General information
- Type: Paraglider
- National origin: France
- Manufacturer: ITV Parapentes
- Designer: Xavier Demoury
- Status: Production completed

= ITV Opale =

French paraglider

The ITV Opale (Opal) is a French single-place, paraglider that was designed by Xavier Demoury and produced by ITV Parapentes of Épagny, Haute-Savoie. It is now out of production.
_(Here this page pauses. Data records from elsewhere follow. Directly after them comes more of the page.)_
(* ===== verification/FillRefine.v ===== *)
(** * What is filled into a page

    A lease admits one use of the account that was selected for its page.  A fill gives
    the account of the page's origin, if there is exactly one, or a selection of it;
    otherwise no data. *)

From S2P Require Import Prelude RustStd Cbor Wire Types Message Session Operations Browser VaultFormat VaultRecords VaultKeys VaultStore VaultCore VaultRefine Storage Agent AgentRefine Outcome Idempotency Ownership Threads Runtime Fill Passkeys Unlocking Dispatch Rely RuntimeRefine ReadRefine.

Section fill.
Context `{MinicborLaws, CryptoLaws, UrlLaws}.
Context {W : Type} `{AgentLaws W, !EnvLaws W, !Threads W, !Connections, !ThreadsModel W, !ThreadsLaws W, !StorageLaws W}.
Abbreviation rt A := (ag (W:=W) DispatchError A).

(** The leases of all connections. *)
Definition leases (x : Shared) : gmap bytes (option BrowserLease) := rt_browser_leases (sh_runtime x).

(** How a claim of [connection_id] answers, given the leases it finds; and what it
    leaves. *)
Definition claimed (context : BrowserContext) (selection : option BrowserSelection) (e : Z) (connection_id : bytes)
    (m : gmap bytes (option BrowserLease)) : BrowserLeaseAdmission * gmap bytes (option BrowserLease) :=
  match selection, m !! connection_id with
  | Some selection, Some (Some lease) =>
      (if decide (bl_context lease = context ∧ bl_selection lease = selection ∧ bl_epoch lease = e)
       then LeaseReady (Some lease) else LeaseRejected invalid, <[connection_id := None]> m)
  | Some _, _ => (LeaseRejected invalid, m)
  | None, Some _ => (LeaseRejected invalid, m)
  | None, None =>
      if decide (MAX_CONNECTIONS ≤ Z.of_nat (size m)) then (LeaseRejected busy, m)
      else (LeaseReady None, <[connection_id := None]> m)
  end.

(** ** Claiming a lease *)

(** The mutex can be taken: it is not poisoned, and this thread does not hold it. *)
Definition takable (m : MutexName) (x : Shared) : Prop := m ∉ sh_held x ∧ m ∉ sh_poisoned x.

Lemma with_mutex_takes {A} m (f : Shared → result DispatchError A * Shared) w :
  takable m (shared (others w)) →
  let '(r, x) := f (set_held (λ held, {[m]} ∪ held) (shared (others w))) in
  let '(r', w') := with_mutex m f w in r' = r ∧ shared w' = set_held (λ held, held ∖ {[m]}) x.
Proof.
  intros [Hh Hp]. unfold with_mutex, acquire, mbind, stm_bind. rewrite decide_False, decide_False by done.
  cbn. rewrite !shared_set. destruct (f _) as [r x]. unfold drop_guard. by rewrite !shared_set.
Qed.

(** The call is one use of the table. *)
Ltac mutex_use :=
  match goal with Ht : takable ?m (shared (others ?w)) |- context [with_mutex ?m ?f ?w] =>
    pose proof (with_mutex_takes m f w Ht) as Hc; destruct (with_mutex m f w) as [r w'];
    cbv beta zeta in Hc; cbn [sh_runtime set_held] in Hc; fold (leases (shared (others w))) in Hc;
    cbn beta iota; unfold mret, stm_ret; cbn beta iota
  end.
==Design and development==
The Opale was designed as a beginner glider. The models are each named for their approximate wing area in square metres.

==Variants==
- Opale 24
Small-sized model for lighter pilots. Its 9.8 m span wing has a wing area of 23.50 m2, 35 cells and the aspect ratio is 4.1:1. The pilot weight range is 55 to 70 kg. The glider model is CEN Standard certified.
- Opale 27
Mid-sized model for medium-weight pilots. Its 11 m span wing has a wing area of 27 m2, 35 cells and the aspect ratio is 4.5:1. The pilot weight range is 70 to 90 kg. The glider model is CEN Standard certified.
- Opale 30
Large-sized model for heavier pilots. Its 11.6 m span wing has a wing area of 29.60 m2, 35 cells and the aspect ratio is 4.6:1. The pilot weight range is 90 to 105 kg. The glider model is CEN Standard certified.